Stored dataset items

= = = = = = =

Definition taskFor (board : Board) (id : string) : Task :=
  let '(_, task, _) := findTask board id in task.

(** [board.Tasks[index]] and assignments through it; an index out of range panics. *)
Definition taskAt (board : Board) (index : Z) : result Task := get_at index board.(Board_Tasks).
Definition attemptAt (board : Board) (index : Z) : result Attempt := get_at index board.(Board_Attempts).
Definition leaseAt (board : Board) (index : Z) : result Lease := get_at index board.(Board_Leases).
Definition evidenceAt (board : Board) (index : Z) : result Evidence := get_at index board.(Board_Evidence).
Definition setTask (board : Board) (index : Z) (f : Task → Task) : result Board :=
  l ← update_at index f board.(Board_Tasks); Ok (board <| Board_Tasks := l |>).
Definition setAttempt (board : Board) (index : Z) (f : Attempt → Attempt) : result Board :=
  l ← update_at index f board.(Board_Attempts); Ok (board <| Board_Attempts := l |>).
Definition setLease (board : Board) (index : Z) (f : Lease → Lease) : result Board :=
  l ← update_at index f board.(Board_Leases); Ok (board <| Board_Leases := l |>).
Definition setEvidence (board : Board) (index : Z) (f : Evidence → Evidence) : result Board :=
  l ← update_at index f board.(Board_Evidence); Ok (board <| Board_Evidence := l |>).

(** * Clones *)

Definition cloneContract (value : TerminalContract) : TerminalContract :=
  value <| TerminalContract_AcceptanceCriteria := [] ++ value.(TerminalContract_AcceptanceCriteria) |>.

Definition cloneEvidenceResult (result : EvidenceResult) : EvidenceResult :=
  result <| EvidenceResult_ChangedFiles := [] ++ result.(EvidenceResult_ChangedFiles) |>
         <| EvidenceResult_Commands := [] ++ result.(EvidenceResult_Commands) |>
         <| EvidenceResult_Tests := [] ++ result.(EvidenceResult_Tests) |>
         <| EvidenceResult_Artifacts := [] ++ result.(EvidenceResult_Artifacts) |>
         <| EvidenceResult_Warnings := [] ++ result.(EvidenceResult_Warnings) |>.

Definition cloneBoard (value : Board) : Board :=
  value <| Board_Tasks := (λ t, t <| Task_TerminalContract := cloneContract t.(Task_TerminalContract) |>)
             <$> value.(Board_Tasks) |>
        <| Board_Dependencies := [] ++ value.(Board_Dependencies) |>
        <| Board_Attempts := [] ++ value.(Board_Attempts) |>
        <| Board_Leases := [] ++ value.(Board_Leases) |>
        <| Board_Evidence := (λ e, e <| Evidence_Result := cloneEvidenceResult e.(Evidence_Result) |>)
             <$> value.(Board_Evidence) |>.

Definition taskPointer (value : Task) : option Task :=
  Some (value <| Task_TerminalContract := cloneContract value.(Task_TerminalContract) |>).
Definition dependencyPointer (value : Dependency) : option Dependency := Some value.
Definition attemptPointer (value : Attempt) : option Attempt := Some value.
Definition leasePointer (value : Lease) : option Lease := Some value.
Definition evidencePointer (value : Evidence) : option Evidence := Some value.

(** * Events *)

(** The closure [emit] of [Apply] over its variables [next] and [events]: it
    advances the version and stamps the event. *)
Definition Working : Type := Board * list Event.

Definition emit (command : Command) (event : Event) (w : Working) : Working :=
  let '(next, events) := w in
  let next := next <| Board_Version := u64 (next.(Board_Version) + 1) |> in
  let event := event
    <| Event_SchemaVersion := SchemaVersion |>
    <| Event_ID := command.(Command_ID) +:+ ":" +:+ pretty (S (length events)) |>
    <| Event_CommandID := command.(Command_ID) |>
    <| Event_BoardID := next.(Board_ID) |>
    <| Event_Version := next.(Board_Version) |>
    <| Event_Actor := command.(Command_Actor) |> in
  (next, events ++ [event]).

Definition newEvent (type : EventType) : Event := Event_zero <| Event_Type := type |>.

Definition stateEvent (previous current : Task) (reason : string) : Event :=
  (newEvent EventTaskStateChanged)
    <| Event_Task := taskPointer current |>
    <| Event_PreviousState := previous.(Task_State) |>
    <| Event_CurrentState := current.(Task_State) |>
    <| Event_Reason := reason |>.

(** * Guards *)

Definition requireRole (command : Command) (role : ActorRole) : result unit :=
  fail_if (command.(Command_Actor).(Actor_Role) != role)
    (Errorf "command %s requires %s actor, got %s"
       [AStr command.(Command_Type); AStr role; AStr command.(Command_Actor).(Actor_Role)]).

Definition requireInitialized (board : Board) : result unit :=
  fail_if (board.(Board_ID) == "") (Errorf "board is not initialized" []).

= = = = = = =

• Task prompt: All of the entries are to be transcribed exactly.

• Exercise solution:
Definition taskFor (board : Board) (id : string) : Task :=
  let '(_, task, _) := findTask board id in task.

(** [board.Tasks[index]] and assignments through it; an index out of range panics. *)
Definition taskAt (board : Board) (index : Z) : result Task := get_at index board.(Board_Tasks).
Definition attemptAt (board : Board) (index : Z) : result Attempt := get_at index board.(Board_Attempts).
Definition leaseAt (board : Board) (index : Z) : result Lease := get_at index board.(Board_Leases).
Definition evidenceAt (board : Board) (index : Z) : result Evidence := get_at index board.(Board_Evidence).
Definition setTask (board : Board) (index : Z) (f : Task → Task) : result Board :=
  l ← update_at index f board.(Board_Tasks); Ok (board <| Board_Tasks := l |>).
Definition setAttempt (board : Board) (index : Z) (f : Attempt → Attempt) : result Board :=
  l ← update_at index f board.(Board_Attempts); Ok (board <| Board_Attempts := l |>).
Definition setLease (board : Board) (index : Z) (f : Lease → Lease) : result Board :=
  l ← update_at index f board.(Board_Leases); Ok (board <| Board_Leases := l |>).
Definition setEvidence (board : Board) (index : Z) (f : Evidence → Evidence) : result Board :=
  l ← update_at index f board.(Board_Evidence); Ok (board <| Board_Evidence := l |>).

(** * Clones *)

Definition cloneContract (value : TerminalContract) : TerminalContract :=
  value <| TerminalContract_AcceptanceCriteria := [] ++ value.(TerminalContract_AcceptanceCriteria) |>.

Definition cloneEvidenceResult (result : EvidenceResult) : EvidenceResult :=
  result <| EvidenceResult_ChangedFiles := [] ++ result.(EvidenceResult_ChangedFiles) |>
         <| EvidenceResult_Commands := [] ++ result.(EvidenceResult_Commands) |>
         <| EvidenceResult_Tests := [] ++ result.(EvidenceResult_Tests) |>
         <| EvidenceResult_Artifacts := [] ++ result.(EvidenceResult_Artifacts) |>
         <| EvidenceResult_Warnings := [] ++ result.(EvidenceResult_Warnings) |>.

Definition cloneBoard (value : Board) : Board :=
  value <| Board_Tasks := (λ t, t <| Task_TerminalContract := cloneContract t.(Task_TerminalContract) |>)
             <$> value.(Board_Tasks) |>
        <| Board_Dependencies := [] ++ value.(Board_Dependencies) |>
        <| Board_Attempts := [] ++ value.(Board_Attempts) |>
        <| Board_Leases := [] ++ value.(Board_Leases) |>
        <| Board_Evidence := (λ e, e <| Evidence_Result := cloneEvidenceResult e.(Evidence_Result) |>)
             <$> value.(Board_Evidence) |>.

Definition taskPointer (value : Task) : option Task :=
  Some (value <| Task_TerminalContract := cloneContract value.(Task_TerminalContract) |>).
Definition dependencyPointer (value : Dependency) : option Dependency := Some value.
Definition attemptPointer (value : Attempt) : option Attempt := Some value.
Definition leasePointer (value : Lease) : option Lease := Some value.
Definition evidencePointer (value : Evidence) : option Evidence := Some value.

(** * Events *)

(** The closure [emit] of [Apply] over its variables [next] and [events]: it
    advances the version and stamps the event. *)
Definition Working : Type := Board * list Event.

Definition emit (command : Command) (event : Event) (w : Working) : Working :=
  let '(next, events) := w in
  let next := next <| Board_Version := u64 (next.(Board_Version) + 1) |> in
  let event := event
    <| Event_SchemaVersion := SchemaVersion |>
    <| Event_ID := command.(Command_ID) +:+ ":" +:+ pretty (S (length events)) |>
    <| Event_CommandID := command.(Command_ID) |>
    <| Event_BoardID := next.(Board_ID) |>
    <| Event_Version := next.(Board_Version) |>
    <| Event_Actor := command.(Command_Actor) |> in
  (next, events ++ [event]).

Definition newEvent (type : EventType) : Event := Event_zero <| Event_Type := type |>.

Definition stateEvent (previous current : Task) (reason : string) : Event :=
  (newEvent EventTaskStateChanged)
    <| Event_Task := taskPointer current |>
    <| Event_PreviousState := previous.(Task_State) |>
    <| Event_CurrentState := current.(Task_State) |>
    <| Event_Reason := reason |>.

(** * Guards *)

Definition requireRole (command : Command) (role : ActorRole) : result unit :=
  fail_if (command.(Command_Actor).(Actor_Role) != role)
    (Errorf "command %s requires %s actor, got %s"
       [AStr command.(Command_Type); AStr role; AStr command.(Command_Actor).(Actor_Role)]).

Definition requireInitialized (board : Board) : result unit :=
  fail_if (board.(Board_ID) == "") (Errorf "board is not initialized" []).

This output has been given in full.